Mastering Social Media Mining with Python


Great news, my book on data mining for social media is finally out!

The title is Mastering Social Media Mining with Python. I’ve been working with Packt Publishing over the past few months, and in July the book has been finalised and released.


As part of Packt’s Mastering series, the book assumes the readers already have some basic understanding of Python (e.g. for loops and classes), but more advanced concepts are discussed with examples. No particular experience with Social Media APIs and Data Mining is required. With 300+ pages, by the end of the book, the readers should be able to build their own data mining projects using data from social media and Python tools.

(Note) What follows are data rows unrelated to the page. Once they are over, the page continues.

(** * penaltymodel: the BinaryQuadraticModel class

    A shallow embedding of
    [penaltymodel/classes/binary_quadratic_model.py] and the properties
    its specification states about it.

    Modelling choices, all taken from the source:
    - a Python [dict] is an association list with pairwise distinct keys,
      kept in insertion order: assigning to a present key replaces the
      value in place, assigning to an absent key appends, [del] removes;
    - a variable label is a Python integer or a Python string;
    - a key of [quadratic] is any Python value the constructor can be
      handed: a tuple of labels of any length, or a bare label;
    - a number is modelled by its rational value, compared with [Qeq]:
      the arithmetic among the numbers of a model is exact (the
      arithmetic the specification asks for), and an operation that
      involves a float literal or a float accumulator, as those of the
      conversions between the vartypes, is carried out in binary64,
      rounded to nearest, ties to even ([to_float]);
    - a raised exception is a value [Err e] and every operation that can
      raise returns a [result]. *)

From Stdlib Require Import List ZArith QArith String Ascii Bool Lia.
From Stdlib Require Import Setoid Morphisms SpecFloat.
Import ListNotations.

(* ================================================================= *)
(** * Exceptions *)

Inductive PyError : Type :=
| TypeError
| ValueError
| KeyError
| RuntimeError.

Inductive result (A : Type) : Type :=
| Ok (a : A)
| Err (e : PyError).

Arguments Ok {A} a.
Arguments Err {A} e.

Definition bind {A B : Type} (r : result A) (k : A -> result B) : result B :=
  match r with
  | Ok a => k a
  | Err e => Err e
  end.

Declare Scope py_scope.
Delimit Scope py_scope with py.
Notation "x <- c ;; k" := (bind c (fun x => k))
  (at level 61, c at next level, right associativity) : py_scope.
Notation "' p <- c ;; k" := (bind c (fun x => match x with p => k end))
  (at level 61, p pattern, c at next level, right associativity) : py_scope.
Open Scope py_scope.

(** A [for] loop whose body may raise: the state is threaded through the
    items from left to right and the first exception stops the loop. *)
Fixpoint for_each {A S : Type} (body : S -> A -> result S) (items : list A)
  (s : S) : result S :=
  match items with
  | [] => Ok s
  | x :: rest => s' <- body s x ;; for_each body rest s'
  end.

(* ================================================================= *)
(** * Hashable keys and Python dicts *)

Class Hashable (K : Type) : Type := {
  key_eqb : K -> K -> bool;
  key_eqb_spec : forall a b : K, reflect (a = b) (key_eqb a b)
}.

Abbreviation dict K V := (list (K * V)) (only parsing).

A bird’s eye view on the content:

  1. Social Media, Social Data and Python
    • Introduction on Social Media and Social Data: challenges and opportunities
    • Introduction on Python tools for Data Science
    • Overview on the use of public APIs to interact with social media platforms
  2. #MiningTwitter: Hashtags, Topics and Time Series
    • Interacting with the Twitter API in Python
    • Twitter data: the anatomy of a tweet
    • Entity analysis, text analysis, time series analysis on tweets
  3. Users, Followers, and Communities on Twitter
    • Analysing who follows whom
    • Mining your followers
    • Mining communities
    • Visualising tweets on a map
  4. Posts, Pages and User Interactions on Facebook
    • Interacting the Facebook Graph API in Python
    • Mining you posts
    • Mining Facebook Pages
  5. Topic analysis on Google Plus
    • Interacting with the Google Plus API in Python
    • Finding people and pages on G+
    • Analysis of notes and activities on G+
  6. Questions and Answers on Stack Exchange
    • Interacting with the StackOverflow API in Python
    • Text classification for question tags
  7. Blogs, RSS, Wikipedia, and Natural Language Processing
    • Blogs and web pages as social data Web scraping with Python
    • Basics of text analytics on blog posts
    • Information extraction from text
  8. Mining All the Data!
    • Interacting with many other APIs and types of objects
    • Examples of interaction with YouTube, Yelp and GitHub
  9. Linked Data and the Semantic Web
    • The Web as Social Media
    • Mining relations from DBpedia
    • Mining geo coordinates

The detailed table of contents is shown on the Packt Pub’s page. Chapter 2 is also offered as free sample.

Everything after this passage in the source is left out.